Hepatic aflatoxin B1‐DNA adducts and TP53 mutations in patients with hepatocellular carcinoma despite low exposure to aflatoxin B1 in southern Japan

Abstract

Hepatitis B or C virus infection is considered to be the main cause of hepatocellular carcinoma (HCC) in Japan. Aflatoxin B1 (AFB1) is a carcinogen associated with HCC in regions with high exposure. Mutations in codon 249, exon 7 are a hallmark of AFB1 exposure. Therefore, to clarify the role of AFB1 in hepatocarcinogenesis, we examined AFB1-DNA in liver tissue and sequenced TP53 in Japanese patients with HCC. Hepatocyte AFB1-DNA adducts were determined immunohistochemically and direct sequencing of TP53 was done to determine mutations in 188 of 279 patients who underwent hepatic resection for HCC. We assessed hepatitis C virus antibodies (HCV Ab) and HBSAg expression; patients without either were defined as having non-B non-C hepatocellular carcinoma (NBNC HCC).

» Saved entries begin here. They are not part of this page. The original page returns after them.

(** Numbers that are equal compare alike with any third one. *)
Lemma num_eqb_congr a b c :
  num_eqb a b = true -> num_eqb a c = num_eqb b c.
Proof.
  intros H. destruct (num_eqb_true a b H) as [->|[s [t [-> ->]]]]; [reflexivity|].
  now destruct c.
Qed.

Lemma num_eqb_sym a b : num_eqb a b = num_eqb b a.
Proof.
  destruct (num_eqb a b) eqn:H.
  - destruct (num_eqb_true a b H) as [->|[s [t [-> ->]]]]; [now rewrite H|reflexivity].
  - destruct (num_eqb b a) eqn:H'; [|reflexivity].
    destruct (num_eqb_true b a H') as [->|[s [t [-> ->]]]]; [congruence|discriminate].
Qed.

(** *** The shared shape of the updates *)

Lemma update_node_eq i f p :
  update_node i f p
  = if num_eqb (id p) i
    then f p
    else match children p with
         | [] => p
         | _ :: _ => with_children p (List.map (update_node i f) (children p))
         end.
Proof. destruct p. reflexivity. Qed.

Lemma everywhere_eq f p :
  everywhere f p = f (with_children p (List.map (everywhere f) (children p))).
Proof. destruct p. reflexivity. Qed.

Lemma updateProject_update_node i c m p :
  updateProject i c m p
  = update_node i (fun q => with_content_metadata q c m) p.
Proof.
  induction p as [j n t cs c' m' IH] using Project_ind.
  rewrite updateProject_eq, update_node_eq. simpl id. simpl children. simpl metadata.
  rewrite spread_metadata_patch.
  destruct (num_eqb j i); [reflexivity|].
  destruct cs as [|x l]; [reflexivity|]. f_equal.
  apply map_ext_in. intros y Hy. rewrite Forall_forall in IH. now apply IH.
Qed.

Lemma updateName_eq i n p :
  updateName i n p
  = if num_eqb (id p) i
    then with_name p n
    else match children p with
         | [] => p
         | _ :: _ => with_children p (List.map (updateName i n) (children p))
         end.
Proof. destruct p. reflexivity. Qed.

Lemma updateMetadata_eq i m p :
  updateMetadata i m p
  = if num_eqb (id p) i
    then with_metadata p (spread_metadata (metadata p) m)
    else match children p with
         | [] => p
         | _ :: _ => with_children p (List.map (updateMetadata i m) (children p))
         end.
Proof. destruct p. reflexivity. Qed.

Lemma updateName_update_node i n p :
  updateName i n p = update_node i (fun q => with_name q n) p.
Proof.
  induction p as [j n' t cs c' m' IH] using Project_ind.
  rewrite updateName_eq, update_node_eq. simpl id. simpl children.
  destruct (num_eqb j i); [reflexivity|].
  destruct cs as [|x l]; [reflexivity|]. f_equal.
  apply map_ext_in. intros y Hy. rewrite Forall_forall in IH. now apply IH.
Qed.

Lemma updateMetadata_update_node i m p :
  updateMetadata i m p = update_node i (fun q => with_metadata q m) p.
Proof.
  induction p as [j n' t cs c' m' IH] using Project_ind.
  rewrite updateMetadata_eq, update_node_eq. simpl id. simpl children.
  simpl metadata. rewrite spread_metadata_patch.
  destruct (num_eqb j i); [reflexivity|].
  destruct cs as [|x l]; [reflexivity|]. f_equal.
  apply map_ext_in. intros y Hy. rewrite Forall_forall in IH. now apply IH.
Qed.

Lemma local_change_name n : local_change (fun q => with_name q n).
Proof. split; reflexivity. Qed.

Lemma local_change_metadata m : local_change (fun q => with_metadata q m).
Proof. split; reflexivity. Qed.

Lemma local_change_content c m : local_change (fun q => with_content_metadata q c m).
Proof. split; reflexivity. Qed.

Lemma local_change_children f p :
  local_change f -> children (f p) = children p.
Proof.
  intros [_ Hch]. rewrite <- (with_children_same p) at 1.
  rewrite Hch. reflexivity.
Qed.

Section UpdateNode.
Lemma queue_items_aligned self col joins msgs i :
  column (a_df self) "email" = Ok col ->
  column (a_df self) "has_joined_event" = Ok joins ->
  NoDup col ->
  Forall (fun v => is_str v = true) col ->
  map lm_email msgs = drop i col ->
  queue_items self i msgs = Ok (items_for i msgs (drop i joins)).
Proof.
  intros Hcol Hjoins Hnd Hstr. revert i.
  pose proof (proj1 (column_Forall2 _ _ _) Hcol) as Hc2.
  pose proof (proj1 (column_Forall2 _ _ _) Hjoins) as Hj2.
  induction msgs as [|msg rest IH]; intros i Hm; [done|].
  simpl in Hm.
  assert (Hci : col !! i = Some (lm_email msg)).
  { rewrite <- (Nat.add_0_r i), <- lookup_drop, <- Hm. done. }
  assert (Hrest : map lm_email rest = drop (S i) col).
  { replace (S i) with (i + 1)%nat by lia. by rewrite <- drop_drop, <- Hm. }
  destruct (Forall2_lookup_r _ _ _ _ _ Hc2 Hci) as (row & Hrow & Hemail).
  destruct (Forall2_lookup_l _ _ _ _ _ Hj2 Hrow) as (j & Hj & Hjoined).
  assert (Hs : exists s, lm_email msg = VStr s).
  { eapply Forall_lookup_1 in Hstr; [|exact Hci].
    destruct (lm_email msg); try done. eauto. }
  destruct Hs as [s Es]. rewrite Es in Hci.
  cbn [queue_items]. rewrite Hcol. cbn [bind]. rewrite Es.
  rewrite (boolean_index_unique _ _ i row s) by done.
  cbn [index0 bind]. rewrite (getitem_lookup _ _ _ Hjoined). cbn [bind].
  rewrite (IH _ Hrest). cbn [bind].
  by rewrite (drop_S _ _ _ Hj).
Qed.

Lemma items_for_length i msgs joins :
  length msgs = length joins -> length (items_for i msgs joins) = length msgs.
Proof.
  revert i joins. induction msgs as [|msg msgs IH]; intros i [|j joins];
    simpl; try done.
  intros [= H]. by rewrite IH.
Qed.

Lemma items_for_lookup i msgs joins k msg j :
  msgs !! k = Some msg -> joins !! k = Some j ->
  items_for i msgs joins !! k = Some (queue_item (i + k) msg j).
Proof.
  revert i joins k. induction msgs as [|m msgs IH];
    intros i [|j0 joins] [|k]; simpl; try done.
  - intros [= ->] [= ->]. by rewrite Nat.add_0_r.
  - intros Hm Hj. rewrite (IH (S i) joins k) by done.
    do 2 f_equal. lia.
Qed.

(** With two contacts under one email, the second message is queued with
    the first contact's attendance. *)
Example first_match_decides :
  (fun items => map q_priority items) <$>
    (match create_message_queue twins with
     | Ok (Some q) => Some (queue_messages q)
     | _ => None
     end)
  = Some [lit "high"; lit "high"].
Proof. reflexivity. Qed.
(** * SilentCommander: command interpretation and platform dispatch

    A shallow embedding of [src/silent_commander.py] and the properties of
    its specification.

    Python strings are sequences of Unicode code points, and the program
    is sensitive to that: [re.split] looks at word boundaries, [str.lower]
    may change the length of a string, and [urllib.parse.quote] encodes to
    UTF-8 and refuses lone surrogates.  A [str] is therefore a list of
    code points ([N]), not a list of bytes. *)

From Stdlib Require Import NArith List String Ascii Bool Lia Arith.
Import ListNotations.
Local Open Scope N_scope.
Local Open Scope list_scope.

(** ** Strings *)

Definition codepoint := N.
Definition str := list codepoint.

(** A literal of the source, as its code points. *)
Definition cps (s : string) : str :=
  List.map N_of_ascii (list_ascii_of_string s).

Fixpoint str_eqb (a b : str) : bool :=
  match a, b with
  | [], [] => true
  | x :: a', y :: b' => (x =? y) && str_eqb a' b'
  | _, _ => false
  end.

(** [s.startswith(p)] *)
Fixpoint startswith (s p : str) : bool :=
  match p with
  | [] => true
  | a :: p' =>
      match s with
      | [] => false
      | b :: s' => (b =? a) && startswith s' p'
      end
  end.

(** [sub in s] *)
Fixpoint contains (s sub : str) : bool :=
  startswith s sub ||
  match s with
  | [] => false
  | _ :: s' => contains s' sub
  end.

(** [any(w in target for w in ws)] *)
Definition any_in (target : str) (ws : list str) : bool :=
  existsb (contains target) ws.

(** The remainder of [s] after the literal prefix [p], when [s] has it. *)
Fixpoint strip_lit (p s : str) : option str :=
  match p with
  | [] => Some s
  | a :: p' =>
      match s with
      | [] => None
      | b :: s' => if b =? a then strip_lit p' s' else None
      end
  end.

(** ** Characters

    White space is what [str.isspace], [str.strip] and the regular
    expression class [\s] agree on for [str] patterns: the 29 code
    points below. *)
Definition is_space (c : codepoint) : bool :=
  ((9 <=? c) && (c <=? 13)) || ((28 <=? c) && (c <=? 32)) ||
  (c =? 133) || (c =? 160) || (c =? 5760) ||
  ((8192 <=? c) && (c <=? 8202)) || (c =? 8232) || (c =? 8233) ||
  (c =? 8239) || (c =? 8287) || (c =? 12288).

Fixpoint lstrip (s : str) : str :=
  match s with
  | [] => []
  | c :: s' => if is_space c then lstrip s' else s
  end.

Definition rstrip (s : str) : str := rev (lstrip (rev s)).

(** [s.strip()] *)
Definition strip (s : str) : str := rstrip (lstrip s).

(** The rest of the Unicode character database the program depends on is
    large and changes with the version of the runtime, so it is an
    interface: [isalnum] is [str.isalnum] on one code point (with [_] it
    gives the class [\w]), and [lower] is [str.lower], which leaves the
    empty string empty. *)
Record UnicodeDB : Type := {
  isalnum : codepoint -> bool;
  lower : str -> str;
  lower_nil : lower [] = []
}.

(** ** The regular expressions of the source *)

Section Regex.
Variable U : UnicodeDB.

(** [\w] *)
Definition is_word (c : codepoint) : bool := isalnum U c || (c =? 95).

Definition word_first (s : str) : bool :=
  match s with
  | [] => false
  | c :: _ => is_word c
  end.

(** Whether the last character of [s] is a word character; [prev] when
    [s] is empty. *)
Fixpoint word_last (prev : bool) (s : str) : bool :=
  match s with
  | [] => prev
  | c :: s' => word_last (is_word c) s'
  end.

(** [\b] between a left context whose last character has word class
    [prev] ([false] at the start of the string) and the rest [s]. *)
Definition boundary (prev : bool) (s : str) : bool :=
  xorb prev (word_first s).

(** One letter of the pattern under [re.IGNORECASE].  The pattern only
    has the letters a, n, d, t, h, e, and the code points that match one
    of those are the letter and its ASCII capital. *)
Definition ci_eq (c p : codepoint) : bool := (c =? p) || (c =? p - 32).

Fixpoint strip_lit_ci (p s : str) : option (str * str) :=
  match p with
  | [] => Some ([], s)
  | a :: p' =>
      match s with
      | [] => None
      | b :: s' =>
          if ci_eq b a then
            match strip_lit_ci p' s' with
            | Some (m, r) => Some (b :: m, r)
            | None => None
            end
          else None
      end
  end.

(** One alternative of [\b(?:and|then)\b] at the current position: the
    matched text and the rest. *)
Definition match_word (w : str) (prev : bool) (s : str)
  : option (str * str) :=
  if boundary prev s then
    match strip_lit_ci w s with
    | Some (m, r) =>
        if boundary (word_last prev m) r then Some (m, r) else None
    | None => None
    end
  else None.

(** [\b(?:and|then)\b] at the current position; the alternatives are
    tried in the order of the pattern. *)
Definition match_connective (prev : bool) (s : str)
  : option (str * str) :=
  match match_word (cps "and") prev s with
  | Some r => Some r
  | None => match_word (cps "then") prev s
  end.

(** The scan of [re.split]: search for the next match from the current
    position; what lies before it is a part, and the search resumes
    behind it.  The result is the first part and then each separator
    with the part that follows it.  [n] bounds the number of steps. *)
Fixpoint split_scan (n : nat) (prev : bool) (s : str)
  : str * list (str * str) :=
  match n with
  | O => (s, [])
  | S n' =>
      match s with
      | [] => ([], [])
      | c :: s' =>
          match match_connective prev s with
          | Some (m, r) =>
              let (p, rest) := split_scan n' (word_last prev m) r in
              ([], (m, p) :: rest)
          | None =>
              let (p, rest) := split_scan n' (is_word c) s' in
              (c :: p, rest)
          end
      end
  end.

Definition scan (s : str) : str * list (str * str) :=
  split_scan (S (List.length s)) false s.

(** [re.split(r'\b(?:and|then)\b', s, flags=re.IGNORECASE)]: the
    pattern has no group, so only the parts are returned. *)
Definition re_split (s : str) : list str :=
  fst (scan s) :: List.map snd (snd (scan s)).

End Regex.

(** [\s+]: all the white space at the current position, at least one. *)
Definition spaces1 (s : str) : option str :=
  match s with
  | [] => None
  | c :: s' => if is_space c then Some (lstrip s') else None
  end.

(** [re.sub(r'^(?:search|find)(?:\s+for)?\s+', '', s)].  The pattern is
    anchored, so at most one match is replaced.  The optional group is
    tried first; when the final [\s+] finds nothing behind it the matcher
    backtracks and leaves the group out. *)
Definition sub_search_prefix (s : str) : str :=
  let verb :=
    match strip_lit (cps "search") s with
    | Some r => Some r
    | None => strip_lit (cps "find") s
    end in
  match verb with
  | None => s
  | Some r =>
      match spaces1 r with
      | None => s
      | Some r1 =>
          match strip_lit (cps "for") r1 with
          | None => r1
          | Some r2 =>
              match spaces1 r2 with
              | Some r3 => r3
              | None => r1
              end
          end
      end
  end.

(** [re.sub(r'^open\s+', '', s)] *)
Definition sub_open_prefix (s : str) : str :=
  match strip_lit (cps "open") s with
  | None => s
  | Some r =>
      match spaces1 r with
      | None => s
      | Some r1 => r1
      end
  end.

AFB1-DNA adducts were detected in hepatocyte nuclei in 18/279 patients (6%), including 13/83 patients (16%) with NBNC HCC and 5/51 patients (10%) expressing hepatitis B surface antigen. None of the patients with HCV Ab (n=136) were positive for AFB1-DNA. The incidence of the G-T transversion and mutations in exon 7 of TP53 in patients with AFB1-DNA adducts were significantly higher in patients with than in patients without AFB1-DNA adducts. All three patients with the codon 249 AGG-AGT mutation had AFB1-DNA adducts. Although exposure to AFB1 is thought to be low in Japan, it is still associated with hepatocarcinogenesis, particularly in NBNC HCC and hepatitis B individuals.